= SOURCE DATA =
--
(** The pool: its attributes, the backlog and the busy threads of the
    thread pool, and where each of its three service threads stands. *)
Record pool := Mk_pool {
  successes : list (V * R);
  failures : list (V * exn_class);
  started_tasks : nat;
  finished_tasks : nat;
  cancel_event : bool;
  result_queue : list message;
  target_value : Future target;
  producer_error : Future unit;
  threadpool_joined : bool;
  threadpool_stopped : bool;
  factory : F;
  backlog : list V;
  running : list V;
  producer : producer_pc;
  processor : processor_pc;
  timeout_thread : timeout_pc;
}.
Definition set_successes (x : list (V * R)) (s : pool) : pool :=
  Mk_pool x (s.(failures)) (s.(started_tasks)) (s.(finished_tasks)) (s.(cancel_event)) (s.(result_queue)) (s.(target_value)) (s.(producer_error)) (s.(threadpool_joined)) (s.(threadpool_stopped)) (s.(factory)) (s.(backlog)) (s.(running)) (s.(producer)) (s.(processor)) (s.(timeout_thread)).
Definition set_failures (x : list (V * exn_class)) (s : pool) : pool :=
  Mk_pool (s.(successes)) x (s.(started_tasks)) (s.(finished_tasks)) (s.(cancel_event)) (s.(result_queue)) (s.(target_value)) (s.(producer_error)) (s.(threadpool_joined)) (s.(threadpool_stopped)) (s.(factory)) (s.(backlog)) (s.(running)) (s.(producer)) (s.(processor)) (s.(timeout_thread)).
Definition set_started_tasks (x : nat) (s : pool) : pool :=
  Mk_pool (s.(successes)) (s.(failures)) x (s.(finished_tasks)) (s.(cancel_event)) (s.(result_queue)) (s.(target_value)) (s.(producer_error)) (s.(threadpool_joined)) (s.(threadpool_stopped)) (s.(factory)) (s.(backlog)) (s.(running)) (s.(producer)) (s.(processor)) (s.(timeout_thread)).
Definition set_finished_tasks (x : nat) (s : pool) : pool :=
  Mk_pool (s.(successes)) (s.(failures)) (s.(started_tasks)) x (s.(cancel_event)) (s.(result_queue)) (s.(target_value)) (s.(producer_error)) (s.(threadpool_joined)) (s.(threadpool_stopped)) (s.(factory)) (s.(backlog)) (s.(running)) (s.(producer)) (s.(processor)) (s.(timeout_thread)).
Definition set_cancel_event (x : bool) (s : pool) : pool :=
  Mk_pool (s.(successes)) (s.(failures)) (s.(started_tasks)) (s.(finished_tasks)) x (s.(result_queue)) (s.(target_value)) (s.(producer_error)) (s.(threadpool_joined)) (s.(threadpool_stopped)) (s.(factory)) (s.(backlog)) (s.(running)) (s.(producer)) (s.(processor)) (s.(timeout_thread)).
Definition set_result_queue (x : list message) (s : pool) : pool :=
  Mk_pool (s.(successes)) (s.(failures)) (s.(started_tasks)) (s.(finished_tasks)) (s.(cancel_event)) x (s.(target_value)) (s.(producer_error)) (s.(threadpool_joined)) (s.(threadpool_stopped)) (s.(factory)) (s.(backlog)) (s.(running)) (s.(producer)) (s.(processor)) (s.(timeout_thread)).
Definition set_target_value (x : Future target) (s : pool) : pool :=
  Mk_pool (s.(successes)) (s.(failures)) (s.(started_tasks)) (s.(finished_tasks)) (s.(cancel_event)) (s.(result_queue)) x (s.(producer_error)) (s.(threadpool_joined)) (s.(threadpool_stopped)) (s.(factory)) (s.(backlog)) (s.(running)) (s.(producer)) (s.(processor)) (s.(timeout_thread)).
Definition set_producer_error (x : Future unit) (s : pool) : pool :=
  Mk_pool (s.(successes)) (s.(failures)) (s.(started_tasks)) (s.(finished_tasks)) (s.(cancel_event)) (s.(result_queue)) (s.(target_value)) x (s.(threadpool_joined)) (s.(threadpool_stopped)) (s.(factory)) (s.(backlog)) (s.(running)) (s.(producer)) (s.(processor)) (s.(timeout_thread)).
Definition set_threadpool_joined (x : bool) (s : pool) : pool :=
  Mk_pool (s.(successes)) (s.(failures)) (s.(started_tasks)) (s.(finished_tasks)) (s.(cancel_event)) (s.(result_queue)) (s.(target_value)) (s.(producer_error)) x (s.(threadpool_stopped)) (s.(factory)) (s.(backlog)) (s.(running)) (s.(producer)) (s.(processor)) (s.(timeout_thread)).
Definition set_threadpool_stopped (x : bool) (s : pool) : pool :=
  Mk_pool (s.(successes)) (s.(failures)) (s.(started_tasks)) (s.(finished_tasks)) (s.(cancel_event)) (s.(result_queue)) (s.(target_value)) (s.(producer_error)) (s.(threadpool_joined)) x (s.(factory)) (s.(backlog)) (s.(running)) (s.(producer)) (s.(processor)) (s.(timeout_thread)).
Definition set_factory (x : F) (s : pool) : pool :=
  Mk_pool (s.(successes)) (s.(failures)) (s.(started_tasks)) (s.(finished_tasks)) (s.(cancel_event)) (s.(result_queue)) (s.(target_value)) (s.(producer_error)) (s.(threadpool_joined)) (s.(threadpool_stopped)) x (s.(backlog)) (s.(running)) (s.(producer)) (s.(processor)) (s.(timeout_thread)).
Definition set_backlog (x : list V) (s : pool) : pool :=
  Mk_pool (s.(successes)) (s.(failures)) (s.(started_tasks)) (s.(finished_tasks)) (s.(cancel_event)) (s.(result_queue)) (s.(target_value)) (s.(producer_error)) (s.(threadpool_joined)) (s.(threadpool_stopped)) (s.(factory)) x (s.(running)) (s.(producer)) (s.(processor)) (s.(timeout_thread)).
Definition set_running (x : list V) (s : pool) : pool :=
  Mk_pool (s.(successes)) (s.(failures)) (s.(started_tasks)) (s.(finished_tasks)) (s.(cancel_event)) (s.(result_queue)) (s.(target_value)) (s.(producer_error)) (s.(threadpool_joined)) (s.(threadpool_stopped)) (s.(factory)) (s.(backlog)) x (s.(producer)) (s.(processor)) (s.(timeout_thread)).
Definition set_producer (x : producer_pc) (s : pool) : pool :=
  Mk_pool (s.(successes)) (s.(failures)) (s.(started_tasks)) (s.(finished_tasks)) (s.(cancel_event)) (s.(result_queue)) (s.(target_value)) (s.(producer_error)) (s.(threadpool_joined)) (s.(threadpool_stopped)) (s.(factory)) (s.(backlog)) (s.(running)) x (s.(processor)) (s.(timeout_thread)).
Definition set_processor (x : processor_pc) (s : pool) : pool :=
  Mk_pool (s.(successes)) (s.(failures)) (s.(started_tasks)) (s.(finished_tasks)) (s.(cancel_event)) (s.(result_queue)) (s.(target_value)) (s.(producer_error)) (s.(threadpool_joined)) (s.(threadpool_stopped)) (s.(factory)) (s.(backlog)) (s.(running)) (s.(producer)) x (s.(timeout_thread)).
Definition set_timeout_thread (x : timeout_pc) (s : pool) : pool :=
  Mk_pool (s.(successes)) (s.(failures)) (s.(started_tasks)) (s.(finished_tasks)) (s.(cancel_event)) (s.(result_queue)) (s.(target_value)) (s.(producer_error)) (s.(threadpool_joined)) (s.(threadpool_stopped)) (s.(factory)) (s.(backlog)) (s.(running)) (s.(producer)) (s.(processor)) x.
(** [__init__] followed by [start]. *)
Definition init_pool (f : F) : pool :=
  Mk_pool [] [] 0 0 false [] new new false false f [] [] P_loop (R_loop false) T_wait.

(** [cancel]. *)
Definition cancel (s : pool) : pool := set_cancel_event true s.

Definition put_result (m : message) (s : pool) : pool :=
  set_result_queue (s.(result_queue) ++ [m]) s.

(** [ThreadPool.callInThread] up to its check of [joined]. *)
Definition call_in_thread (value : V) (rest : list V) (s : pool) : pool :=
  if s.(threadpool_joined) then set_producer (P_dispatch rest) s
  else set_producer (P_submit value rest) s.

(** [Team.do]: refused once the pool has quit. *)
Definition team_do (value : V) (rest : list V) (s : pool) : pool :=
  if s.(threadpool_joined) then set_producer (P_error AlreadyQuit) s
  else set_producer (P_dispatch rest) (set_backlog (s.(backlog) ++ [value]) s).

(** One step of [_produce_values]. *)
Definition produce_values_step (s : pool) : option pool :=
  match s.(producer) with
  | P_loop => Some (set_producer (P_call (length s.(successes))) s)
  | P_call n =>
      let '(r, f') := value_factory (Z.of_nat n) s.(factory) in
      let s := set_factory f' s in
      match r with
      | Ok None | Ok (Some []) => Some (set_producer P_stop s)
      | Ok (Some batch) =>
          Some (set_producer (P_dispatch batch)
                 (set_started_tasks (s.(started_tasks) + length batch) s))
      | Raise e =>
          Some (set_producer (if issubclass e Cancelled then P_stop else P_error e) s)
      end
  | P_dispatch (value :: rest) => Some (call_in_thread value rest s)
  | P_submit value rest => Some (team_do value rest s)
  | P_dispatch [] => Some (set_producer P_sleep s)
  | P_sleep => Some (set_producer (if s.(cancel_event) then P_stop else P_loop) s)
  | P_error e =>
      Some (set_producer P_cancel (set_producer_error (set_exception s.(producer_error) e) s))
  | P_cancel => Some (set_producer P_stop (cancel s))
  | P_stop => Some (set_producer P_done (put_result MProducerStopped s))
  | P_done => None
  end.

(** [_worker_wrapper] from its start to the call of the worker: a free
    thread takes the head of the backlog; [_sleep(0)] raises [Cancelled]
    when the pool is cancelled. *)
Definition worker_start (s : pool) : option pool :=
  match s.(backlog) with
  | value :: rest =>
      if decide (length s.(running) < cfg.(max_threads)) then
        let s := set_backlog rest s in
        Some (if s.(cancel_event) then put_result MCancelled s
              else set_running (s.(running) ++ [value]) s)
      else None
  | [] => None
  end.

(** [_worker_wrapper] from the worker's outcome on. *)
Definition outcome_message (value : V) (o : result R) : message :=
  match o with
  | Ok res => MSuccess value res
  | Raise e => if issubclass e Cancelled then MCancelled else MFailure value e
  end.

Definition worker_finish (i : nat) (o : result R) (s : pool) : option pool :=
  match s.(running) !! i with
  | Some value =>
      Some (put_result (outcome_message value o) (set_running (delete i s.(running)) s))
  | None => None
  end.

(** The tail of an iteration of [_process_results] that did not reach the
    target: stop when the producer has and no task is left, else loop. *)
Definition process_check (producer_stopped : bool) (s : pool) : pool :=
  if producer_stopped && bool_decide (s.(finished_tasks) = s.(started_tasks))
  then set_processor R_cancel_stopped s
  else set_processor (R_loop producer_stopped) s.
--
= TO DO =
Print, exactly as written, the first line of the records above and each line after it until the line with "Definition set_failures (x", which is printed too.

= SOLUTION TO THIS TASK =
(** The pool: its attributes, the backlog and the busy threads of the
    thread pool, and where each of its three service threads stands. *)
Record pool := Mk_pool {
  successes : list (V * R);
  failures : list (V * exn_class);
  started_tasks : nat;
  finished_tasks : nat;
  cancel_event : bool;
  result_queue : list message;
  target_value : Future target;
  producer_error : Future unit;
  threadpool_joined : bool;
  threadpool_stopped : bool;
  factory : F;
  backlog : list V;
  running : list V;
  producer : producer_pc;
  processor : processor_pc;
  timeout_thread : timeout_pc;
}.
Definition set_successes (x : list (V * R)) (s : pool) : pool :=
  Mk_pool x (s.(failures)) (s.(started_tasks)) (s.(finished_tasks)) (s.(cancel_event)) (s.(result_queue)) (s.(target_value)) (s.(producer_error)) (s.(threadpool_joined)) (s.(threadpool_stopped)) (s.(factory)) (s.(backlog)) (s.(running)) (s.(producer)) (s.(processor)) (s.(timeout_thread)).
Definition set_failures (x : list (V * exn_class)) (s : pool) : pool :=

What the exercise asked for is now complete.